In 1954 she made her first international tour through Chile, Argentina, and Uruguay, as a member of the Ballet Alicia Alonso. During the recess of the Ballet de Cuba, in 1956, she participated in the Experimental Dance Workshop, and the following year she completed her studies at the Alicia Alonso Academy, in whose branch in the Kholy neighborhood she also began her career as a ballet teacher.

In 1957 she was brought by Alicia Alonso, along with other Cuban dancers, to the Greek Theatre in Los Ángeles, in the United States, for the staging of the ballet Coppelia, which was repeated the following year with the presentation of Giselle. On that occasion she also danced with the Ballet Celeste in San Francisco.

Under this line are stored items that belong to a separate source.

Lemma silent_suppresses_only_headers_witness :
  stderr (snd (rmbrl_command_peek (set_verbosity clear_lazypm RMBRL_VERB_SILENT)
                 (world_on sample_store)))
  = stderr (world_on sample_store)
      ++ flat_map (row_text RMBRL_VERB_SILENT)
           (peek_shown clear_lazypm (live (db (world_on sample_store))))
  /\ stderr (snd (rmbrl_command_peek (set_verbosity clear_lazypm RMBRL_VERB_NORMAL)
                    (world_on sample_store)))
     = stderr (world_on sample_store)
         ++ log_line RMBRL_LOG_INFO ("Currently Remembering:" ++ newline)%string
         ++ flat_map (row_text RMBRL_VERB_SILENT)
              (peek_shown clear_lazypm (live (db (world_on sample_store))))
  /\ exists stmt : Sql,
       is_delete stmt = true
       /\ stderr (snd (rmbrl_command_clear (set_verbosity clear_lazypm RMBRL_VERB_SILENT)
                         (world_on sample_store)))
          = (stderr (world_on sample_store) ++ clear_notice clear_lazypm)
              ++ flat_map (row_text RMBRL_VERB_SILENT)
                   (fst (sqlite3_run stmt (db (world_on sample_store)))).
Proof.
  destruct (silent_suppresses_only_headers clear_lazypm (world_on sample_store))
    as (_ & (_ & _ & _ & Hpeek) & (_ & _ & _ & Hclear) & _).
  destruct (Hpeek eq_refl) as [Hs Hn].
  destruct (Hclear eq_refl) as (stmt & Hdel & _ & Hcs & _).
  split; [exact Hs|]. split; [exact Hn|].
  exists stmt. split; [exact Hdel|exact Hcs].
Defined.

(** ** The project flag (C6, C7) *)

Lemma c_str_own_bytes (s m : string) :
  nul_free s = true -> c_str (s ++ String NUL m) = s.
Proof.
  induction s as [|c s IH]; intros H; [reflexivity|].
  cbn [nul_free] in H. apply andb_prop in H. destruct H as [Hc Hs].
  cbn [append c_str]. apply negb_true_iff in Hc. rewrite Hc. now rewrite IH.
Qed.

(** The attached forms: the value is what follows the [=] in the token. *)
Lemma scan_attached_long tail cmd ignored_flags name rest :
  nul_free name = true ->
  scan tail cmd ignored_flags (("--project=" ++ name)%string :: rest)
  = scan tail (set_project cmd name) ignored_flags rest.
Proof.
  intros H. cbn [scan]. cbn -[scan c_str]. unfold arg_str.
  cbn [arg_block append advance]. now rewrite c_str_own_bytes.
Qed.

Lemma scan_attached_short tail cmd ignored_flags name rest :
  nul_free name = true ->
  scan tail cmd ignored_flags (("-p=" ++ name)%string :: rest)
  = scan tail (set_project cmd name) ignored_flags rest.
Proof.
  intros H. cbn [scan]. cbn -[scan c_str]. unfold arg_str.
  cbn [arg_block append advance]. now rewrite c_str_own_bytes.
Qed.

(** The long flag followed by its value: every byte the scan looks at
    belongs to the token [--project] or is the first byte of the next. *)
Lemma scan_separate_long tail cmd ignored_flags name rest :
  first_byte name <> "-"%char ->
  scan tail cmd ignored_flags ("--project" :: name :: rest)
  = scan tail (set_project cmd name) ignored_flags rest.
Proof.
  intros H. cbn [scan]. cbn -[scan arg_byte]. rewrite arg_byte_0.
  apply Ascii.eqb_neq in H. now rewrite H.
Qed.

When auditions were being held for the restructuring of what is now Ballet Nacional de Cuba in 1959, Mirta Plá obtained first place and was admitted as a soloist. Immediately she performed with the company on an extensive tour through Venezuela, Brazil, Uruguay, Argentina, Chile, Perú, and Ecuador.

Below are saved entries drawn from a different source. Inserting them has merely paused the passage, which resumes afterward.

Lemma entries_length t : Z.of_nat (length (entries t)) = count FILLED (slots t).
Proof.
  unfold entries. rewrite length_fmap. induction (slots t) as [|s ss IH]; [done|].
  rewrite filter_cons. cbn [count]. case_decide; cbn [length]; count_slots.
Qed.

Lemma size_repr t m : repr t m -> size t = Z.of_nat (base.size m).
Proof.
  intros Hr. unfold size. rewrite (wf_size _ (repr_wf _ _ Hr)), <-entries_length.
  by rewrite <-length_map_to_list, (entries_repr _ _ Hr).
Qed.

End facts.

On the international level, the visits of Ballet Nacional de Cuba abroad included her presence: Mexico, in 1960 and the countries of Eastern Europe, between 1960 and 1961 and in 1964. She performed the leading role in La fille mal gardée, and the queen of the willis in Giselle, brought to the screen in the film version by the Instituto Cubano de Arte e Industria Cinematográficos (ICAIC). In 1963 she was promoted to prima ballerina, the highest category in Cuban ballet.

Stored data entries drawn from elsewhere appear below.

(* ===== verification/Platform.v ===== *)
(** * What the program takes from its platform and libraries

    Object sizes and addresses, [std::hash], and the calls into the bundled
    libraries fmt and fast_float.  The model is parametric in them; [x86_64]
    gives concrete functions on which the witnesses evaluate. *)

From S2P Require Import Prelude Double Hash.

(** The kinds of heap objects, [ObjectType] (include/object.hpp). *)
Module ObjectType.

Inductive t : Set :=
  | STRING | FUNCTION | CLOSURE | NATIVE_FUNCTION | UPVALUE | CLASS | INSTANCE
  | BOUND_METHOD | LIST | MAP.

#[global] Instance t_eq_dec : EqDecision t.
Proof. solve_decision. Defined.

Definition to_int (o : t) : Z :=
  match o with
  | STRING => 0 | FUNCTION => 1 | CLOSURE => 2 | NATIVE_FUNCTION => 3 | UPVALUE => 4
  | CLASS => 5 | INSTANCE => 6 | BOUND_METHOD => 7 | LIST => 8 | MAP => 9
  end.

Definition object_type_to_string (o : t) : string :=
  match o with
  | STRING => "STRING"
  | FUNCTION => "FUNCTION"
  | CLOSURE => "CLOSURE"
  | NATIVE_FUNCTION => "NATIVE_FUNCTION"
  | UPVALUE => "UPVALUE"
  | CLASS => "CLASS"
  | INSTANCE => "INSTANCE"
  | BOUND_METHOD => "BOUND_METHOD"
  | LIST => "LIST"
  | MAP => "MAP"
  end.

End ObjectType.

Class Platform := {
  (** [sizeof] of each object class. *)
  sizeof_object : ObjectType.t -> Z;
  (** [sizeof] of the slots of the program's hash tables. *)
  sizeof_table_slot : Z;
  (** The address [new] gave to an object; objects that do not live at the same time may share one. *)
  address_of : positive -> Z;
  (** The addresses of a slot of the evaluation stack and of the member [closed] of an upvalue. *)
  address_of_slot : nat -> Z;
  address_of_closed : positive -> Z;
  (** [std::hash<int64_t>] *)
  std_hash : Z -> Z;
  (** [fmt::format("{:.16g}", d)] and [fmt::format("{:p}", p)] *)
  format_real : double -> string;
  format_pointer : Z -> string;
  (** [fast_float::from_chars] on an [int64_t] and on a [double]; [None] is an error code. *)
  parse_int : string -> option Z;
  parse_real : string -> option double
}.

(** What the development relies on. *)
Class PlatformLaws `{Platform} := {
  sizeof_object_pos : forall o, 0 < sizeof_object o;
  sizeof_table_slot_large : 8 <= sizeof_table_slot;
  address_of_range : forall r, 0 < address_of r < 2 ^ 64;
  parse_int_range : forall s z, parse_int s = Some z -> is_i64 z
}.

(** ** Decimal numerals *)

Definition digit (c : ascii) : option Z :=
  let n := Z.of_N (N_of_ascii c) in
  if (48 <=? n) && (n <=? 57) then Some (n - 48) else None.

(** The value of the leading digits, and whether there was one. *)
Fixpoint digits (acc : Z) (seen : bool) (s : string) : option Z :=
  match s with
  | EmptyString => if seen then Some acc else None
  | String c s =>
      match digit c with
      | Some d => digits (acc * 10 + d) true s
      | None => if seen then Some acc else None
      end
  end.

Definition decimal (s : string) : option Z :=
  let signed :=
    match s with
    | String "-" s => Z.opp <$> digits 0 false s
    | _ => digits 0 false s
    end in
  z ← signed; if decide (is_i64 z) then Some z else None.

(** [std::to_string] of an integer. *)
Fixpoint digits_of (fuel : nat) (n : Z) (acc : string) : string :=
  match fuel with
  | O => acc
  | S fuel =>
      let acc := String (ascii_of_N (Z.to_N (48 + n mod 10))) acc in
      if n <? 10 then acc else digits_of fuel (n / 10) acc
  end.

Definition to_string (n : Z) : string :=
  if n <? 0 then String "-" (digits_of 20 (- n) "") else digits_of 20 n "".

(** Hexadecimal digits of an address. *)
Definition hex_digit (n : Z) : ascii :=
  ascii_of_N (Z.to_N (if n <? 10 then 48 + n else 87 + n)).
Fixpoint hex (fuel : nat) (n : Z) (acc : string) : string :=
  match fuel with
  | O => acc
  | S fuel =>
      let acc := String (hex_digit (n mod 16)) acc in
      if n <? 16 then acc else hex fuel (n / 16) acc
  end.

(** Filling the columns of formatted text, with characters on the left or spaces on the right. *)
Fixpoint pad (ch : ascii) (n : nat) (s : string) : string :=
  match n with O => s | S n => String ch (pad ch n s) end.
Definition pad_left (ch : ascii) (width : nat) (s : string) : string := pad ch (width - String.length s) s.
Definition pad_right (width : nat) (s : string) : string := s +:+ pad " " (width - String.length s) EmptyString.

(** ** A concrete platform

    Sizes of the 64-bit Itanium ABI with libstdc++, addresses in allocation
    order; numbers with a fraction print as their integer part. *)
#[global] Instance x86_64 : Platform := {|
  sizeof_object o :=
    match o with
    | ObjectType.STRING => 40 | ObjectType.FUNCTION => 40 | ObjectType.CLOSURE => 56
    | ObjectType.NATIVE_FUNCTION => 32 | ObjectType.UPVALUE => 48 | ObjectType.CLASS => 104
    | ObjectType.INSTANCE => 88 | ObjectType.BOUND_METHOD => 40 | ObjectType.LIST => 40
    | ObjectType.MAP => 72
    end;
  sizeof_table_slot := 40;
  address_of r := 1 + u64 (16 * Zpos r) mod (2 ^ 64 - 1);
  address_of_slot i := 16 * Z.of_nat i;
  address_of_closed r := 17 + u64 (16 * Zpos r) mod (2 ^ 64 - 17);
  std_hash z := u64 z;
  format_real d := match Double.trunc d with Some z => to_string z | None => "nan" end;
  format_pointer p := "0x" +:+ hex 16 p "";
  parse_int := decimal;
  parse_real s := Double.of_Z <$> decimal s
|}.

#[global] Instance x86_64_laws : PlatformLaws.
Proof.
  split.
  - by intros [].
  - done.
  - intros r. cbn [address_of x86_64].
    pose proof (Z.mod_pos_bound (u64 (16 * Zpos r)) (2 ^ 64 - 1)). lia.
  - intros s z Hz. cbn [parse_int x86_64] in Hz. unfold decimal in Hz.
    apply bind_Some in Hz as (z' & _ & Hz). case_decide; congruence.
Qed.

From then on she assumed starring roles in Giselle, Coppelia, The Nutcracker, Swan Lake, and The Sleeping Beauty of the Forest, in which she gave a memorable performance of Princess Aurora; in twentieth-century works Les Sylphides and Prince Igor, by Mikhail Fokine; Apollo and Theme and Variations, by George Balanchine; In the Night, by Jerome Robbins; and in works by Cuban choreographers: Carmen, Space and Movement, and El güije, by Alberto Alonso Rayneri; Plasmasis and Afternoon in the Siesta, by Alberto Méndez González; Hamlet and La valse, by Iván Tenorio; Cecilia Valdés and Flora, by Gustavo Herrera.

In 1964 she participated in the I International Ballet Competition of Varna, Bulgaria, where she obtained the silver medal, competing with recognized figures of international ballet. With her interpretation, world critics noticed the existence of a new school in the centennial art of ballet: the Cuban school. She obtained the same recognition in 1966, during the III Competition in the Bulgarian spa town; in 1970 she earned the Gold Star for best dancer at the VIII International Dance Festival of the Champs-Élysées, in Paris, and a special mention from the jury for her interpretation of Mlle. Cerito in the Grand Pas de Quatre, another historic role of Mirta Plá in Cuban ballet.

She was a guest dancer in companies from Hungary, Bulgaria, and Mexico, and with Ballet Nacional de Cuba she toured all five continents and received the best reviews from critics and audiences.

Alongside her extraordinary career as a dancer, she developed brilliant work as a teacher that she had begun in 1957; from 1962 at the National Ballet School and later in Mexico, Perú, Italy, Belgium, and Spain, where she spent the last twelve years of her life and where she carried out intense pedagogical work.

She obtained high distinctions in Cuba: the National Dance Prize, the Félix Varela Order, and the Prize of the Gran Teatro de La Habana; and abroad she was awarded the Medal of Merit from the Brazilian Dance Council. Her smile and gentle serenity characterized both her dancing and her personality.

In April 2003 she received, in the company of her inseparable companions Loipa Araújo, Aurora Bosch, and Josefina Méndez, a grand tribute on the occasion of being awarded the National Dance Prize 2003.

Mirta Plá said: "I want them to remember Mirta Plá as a person who has loved ballet very much and who is proud to be Cuban and to have made known, in her Homeland and in many other places, a beautiful art. She is a calm and happy woman because, when she stopped dancing, thanks to the training her teachers gave her, she was able to continue being useful to dance and to the culture of her country."

She passed away in Barcelona on September 21, 2003.